§ **Collected data entries**:
-=-=-

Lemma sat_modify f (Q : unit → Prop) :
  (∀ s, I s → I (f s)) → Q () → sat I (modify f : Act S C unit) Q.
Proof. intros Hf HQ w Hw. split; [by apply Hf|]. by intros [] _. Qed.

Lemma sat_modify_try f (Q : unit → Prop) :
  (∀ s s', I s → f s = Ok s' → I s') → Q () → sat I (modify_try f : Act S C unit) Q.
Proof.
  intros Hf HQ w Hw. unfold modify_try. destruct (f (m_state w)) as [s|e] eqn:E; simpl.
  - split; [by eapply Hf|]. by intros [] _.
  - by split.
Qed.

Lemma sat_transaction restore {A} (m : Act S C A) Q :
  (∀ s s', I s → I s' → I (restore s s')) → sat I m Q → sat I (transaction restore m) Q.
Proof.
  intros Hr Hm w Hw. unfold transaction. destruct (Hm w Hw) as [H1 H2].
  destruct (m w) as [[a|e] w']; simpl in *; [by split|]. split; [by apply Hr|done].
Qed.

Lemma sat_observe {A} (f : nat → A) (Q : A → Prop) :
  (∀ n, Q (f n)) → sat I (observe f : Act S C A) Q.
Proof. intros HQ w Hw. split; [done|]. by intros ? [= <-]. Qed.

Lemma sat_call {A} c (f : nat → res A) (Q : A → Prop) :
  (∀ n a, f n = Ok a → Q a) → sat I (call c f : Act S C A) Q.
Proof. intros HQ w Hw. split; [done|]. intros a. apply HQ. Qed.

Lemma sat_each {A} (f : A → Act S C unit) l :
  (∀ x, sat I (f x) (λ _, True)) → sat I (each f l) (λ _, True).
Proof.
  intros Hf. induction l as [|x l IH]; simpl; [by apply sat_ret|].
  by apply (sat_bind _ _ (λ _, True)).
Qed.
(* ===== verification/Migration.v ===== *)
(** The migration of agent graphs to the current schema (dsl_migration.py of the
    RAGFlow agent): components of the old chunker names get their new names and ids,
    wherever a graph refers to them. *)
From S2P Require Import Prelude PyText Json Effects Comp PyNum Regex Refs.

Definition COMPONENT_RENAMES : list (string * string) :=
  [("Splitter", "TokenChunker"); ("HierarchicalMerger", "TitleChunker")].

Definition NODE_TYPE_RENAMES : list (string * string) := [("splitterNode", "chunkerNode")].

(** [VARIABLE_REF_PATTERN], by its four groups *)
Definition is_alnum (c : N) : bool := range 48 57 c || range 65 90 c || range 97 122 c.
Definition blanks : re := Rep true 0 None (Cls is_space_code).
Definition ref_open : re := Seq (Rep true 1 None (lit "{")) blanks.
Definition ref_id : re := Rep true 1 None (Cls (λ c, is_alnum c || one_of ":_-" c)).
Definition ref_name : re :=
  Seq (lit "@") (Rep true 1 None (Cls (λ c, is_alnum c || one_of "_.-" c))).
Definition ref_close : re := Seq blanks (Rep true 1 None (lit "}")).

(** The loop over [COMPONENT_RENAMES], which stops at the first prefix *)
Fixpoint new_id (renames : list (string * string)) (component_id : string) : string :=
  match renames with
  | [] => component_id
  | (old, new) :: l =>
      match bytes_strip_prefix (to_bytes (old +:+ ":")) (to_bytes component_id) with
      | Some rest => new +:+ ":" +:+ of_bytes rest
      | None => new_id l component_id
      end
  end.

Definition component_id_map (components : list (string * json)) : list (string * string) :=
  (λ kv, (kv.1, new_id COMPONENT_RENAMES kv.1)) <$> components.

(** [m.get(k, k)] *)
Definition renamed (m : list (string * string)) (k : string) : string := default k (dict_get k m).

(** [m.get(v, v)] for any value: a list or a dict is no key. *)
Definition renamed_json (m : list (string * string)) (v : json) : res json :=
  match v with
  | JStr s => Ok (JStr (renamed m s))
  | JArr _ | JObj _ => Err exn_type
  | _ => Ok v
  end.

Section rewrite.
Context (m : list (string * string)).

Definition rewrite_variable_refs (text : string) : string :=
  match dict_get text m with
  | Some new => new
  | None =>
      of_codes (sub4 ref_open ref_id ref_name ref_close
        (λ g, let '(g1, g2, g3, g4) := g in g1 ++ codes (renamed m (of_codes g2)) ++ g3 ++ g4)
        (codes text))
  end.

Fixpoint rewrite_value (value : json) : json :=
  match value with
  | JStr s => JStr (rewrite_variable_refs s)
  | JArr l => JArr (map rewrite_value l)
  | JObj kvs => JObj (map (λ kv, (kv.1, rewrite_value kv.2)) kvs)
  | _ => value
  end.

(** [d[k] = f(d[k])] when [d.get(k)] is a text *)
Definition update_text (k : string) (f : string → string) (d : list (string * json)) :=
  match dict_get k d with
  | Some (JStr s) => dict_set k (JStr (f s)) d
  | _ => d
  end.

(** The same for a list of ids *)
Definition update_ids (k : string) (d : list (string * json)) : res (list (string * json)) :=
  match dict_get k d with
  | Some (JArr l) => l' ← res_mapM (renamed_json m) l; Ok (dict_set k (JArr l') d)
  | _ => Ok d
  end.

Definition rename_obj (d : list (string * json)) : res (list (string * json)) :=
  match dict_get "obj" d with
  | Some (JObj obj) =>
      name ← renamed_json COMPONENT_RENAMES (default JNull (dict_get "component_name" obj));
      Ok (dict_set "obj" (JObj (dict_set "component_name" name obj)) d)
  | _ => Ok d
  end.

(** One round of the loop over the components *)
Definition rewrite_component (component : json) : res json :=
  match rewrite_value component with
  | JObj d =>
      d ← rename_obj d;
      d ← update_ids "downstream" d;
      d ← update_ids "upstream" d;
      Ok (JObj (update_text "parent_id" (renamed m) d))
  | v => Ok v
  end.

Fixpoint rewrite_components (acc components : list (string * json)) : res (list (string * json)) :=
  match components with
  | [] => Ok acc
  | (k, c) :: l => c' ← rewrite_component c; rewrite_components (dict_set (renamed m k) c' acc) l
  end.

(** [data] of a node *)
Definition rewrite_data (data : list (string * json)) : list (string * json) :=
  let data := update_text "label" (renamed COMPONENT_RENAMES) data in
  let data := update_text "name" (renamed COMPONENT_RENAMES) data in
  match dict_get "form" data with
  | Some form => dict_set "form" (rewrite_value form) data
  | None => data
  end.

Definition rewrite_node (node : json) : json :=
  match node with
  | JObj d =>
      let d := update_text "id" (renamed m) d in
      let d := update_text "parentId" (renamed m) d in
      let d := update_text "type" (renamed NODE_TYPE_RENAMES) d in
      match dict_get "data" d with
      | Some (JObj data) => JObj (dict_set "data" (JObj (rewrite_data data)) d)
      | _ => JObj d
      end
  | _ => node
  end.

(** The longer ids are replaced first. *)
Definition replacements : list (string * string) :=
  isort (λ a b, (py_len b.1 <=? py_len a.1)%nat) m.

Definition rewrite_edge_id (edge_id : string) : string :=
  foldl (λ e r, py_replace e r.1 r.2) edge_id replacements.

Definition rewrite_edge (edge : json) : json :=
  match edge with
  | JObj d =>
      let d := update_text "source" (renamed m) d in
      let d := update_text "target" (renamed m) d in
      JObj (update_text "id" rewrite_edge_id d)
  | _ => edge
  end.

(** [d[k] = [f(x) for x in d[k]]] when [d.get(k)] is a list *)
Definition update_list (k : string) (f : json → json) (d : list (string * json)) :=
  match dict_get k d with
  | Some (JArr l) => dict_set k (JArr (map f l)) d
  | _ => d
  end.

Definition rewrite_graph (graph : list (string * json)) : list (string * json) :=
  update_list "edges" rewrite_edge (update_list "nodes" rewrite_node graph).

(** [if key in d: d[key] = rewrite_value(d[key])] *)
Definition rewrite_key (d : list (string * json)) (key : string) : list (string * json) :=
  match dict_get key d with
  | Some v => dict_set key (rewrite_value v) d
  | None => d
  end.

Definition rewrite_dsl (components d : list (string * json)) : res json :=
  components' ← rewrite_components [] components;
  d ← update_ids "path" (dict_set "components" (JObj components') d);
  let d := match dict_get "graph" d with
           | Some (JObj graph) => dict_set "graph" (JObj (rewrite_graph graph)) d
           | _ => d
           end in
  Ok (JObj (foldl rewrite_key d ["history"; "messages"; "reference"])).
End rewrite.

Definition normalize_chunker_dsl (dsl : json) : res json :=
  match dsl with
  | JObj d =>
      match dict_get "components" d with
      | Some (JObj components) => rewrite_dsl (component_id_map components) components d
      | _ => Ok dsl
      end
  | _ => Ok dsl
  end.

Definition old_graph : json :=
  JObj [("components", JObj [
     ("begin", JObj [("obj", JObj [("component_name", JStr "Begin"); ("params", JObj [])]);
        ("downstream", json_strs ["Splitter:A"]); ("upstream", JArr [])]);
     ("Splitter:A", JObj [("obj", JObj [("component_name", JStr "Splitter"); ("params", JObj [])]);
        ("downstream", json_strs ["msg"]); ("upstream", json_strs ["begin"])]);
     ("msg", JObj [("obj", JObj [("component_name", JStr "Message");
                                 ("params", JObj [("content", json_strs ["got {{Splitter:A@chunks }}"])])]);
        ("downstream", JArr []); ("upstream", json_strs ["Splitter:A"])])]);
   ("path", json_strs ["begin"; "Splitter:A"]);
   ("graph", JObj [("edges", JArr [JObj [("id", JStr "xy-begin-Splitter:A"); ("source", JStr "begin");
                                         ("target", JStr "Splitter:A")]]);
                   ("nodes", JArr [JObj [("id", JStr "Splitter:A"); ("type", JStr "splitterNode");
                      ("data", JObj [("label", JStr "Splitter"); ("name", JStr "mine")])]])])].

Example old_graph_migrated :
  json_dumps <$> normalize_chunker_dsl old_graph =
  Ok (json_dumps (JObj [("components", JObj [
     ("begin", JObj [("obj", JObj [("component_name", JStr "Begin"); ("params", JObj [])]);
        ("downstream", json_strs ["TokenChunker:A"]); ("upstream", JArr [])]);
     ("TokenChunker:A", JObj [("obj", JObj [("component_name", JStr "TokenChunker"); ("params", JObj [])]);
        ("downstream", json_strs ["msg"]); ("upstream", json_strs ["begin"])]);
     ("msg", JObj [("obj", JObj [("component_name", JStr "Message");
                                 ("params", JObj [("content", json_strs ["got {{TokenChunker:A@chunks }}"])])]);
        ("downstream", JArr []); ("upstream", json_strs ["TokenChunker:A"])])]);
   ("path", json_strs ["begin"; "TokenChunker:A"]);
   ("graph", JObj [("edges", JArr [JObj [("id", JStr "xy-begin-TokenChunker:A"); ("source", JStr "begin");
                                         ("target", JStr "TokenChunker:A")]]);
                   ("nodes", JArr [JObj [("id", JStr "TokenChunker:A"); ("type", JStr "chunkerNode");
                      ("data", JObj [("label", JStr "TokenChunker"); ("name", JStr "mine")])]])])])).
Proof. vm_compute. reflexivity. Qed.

-=-=-

Select all lines with the word "restore" from the entries above.

§ **EXPECTED ANSWER**:
Lemma sat_transaction restore {A} (m : Act S C A) Q :
  (∀ s s', I s → I s' → I (restore s s')) → sat I m Q → sat I (transaction restore m) Q.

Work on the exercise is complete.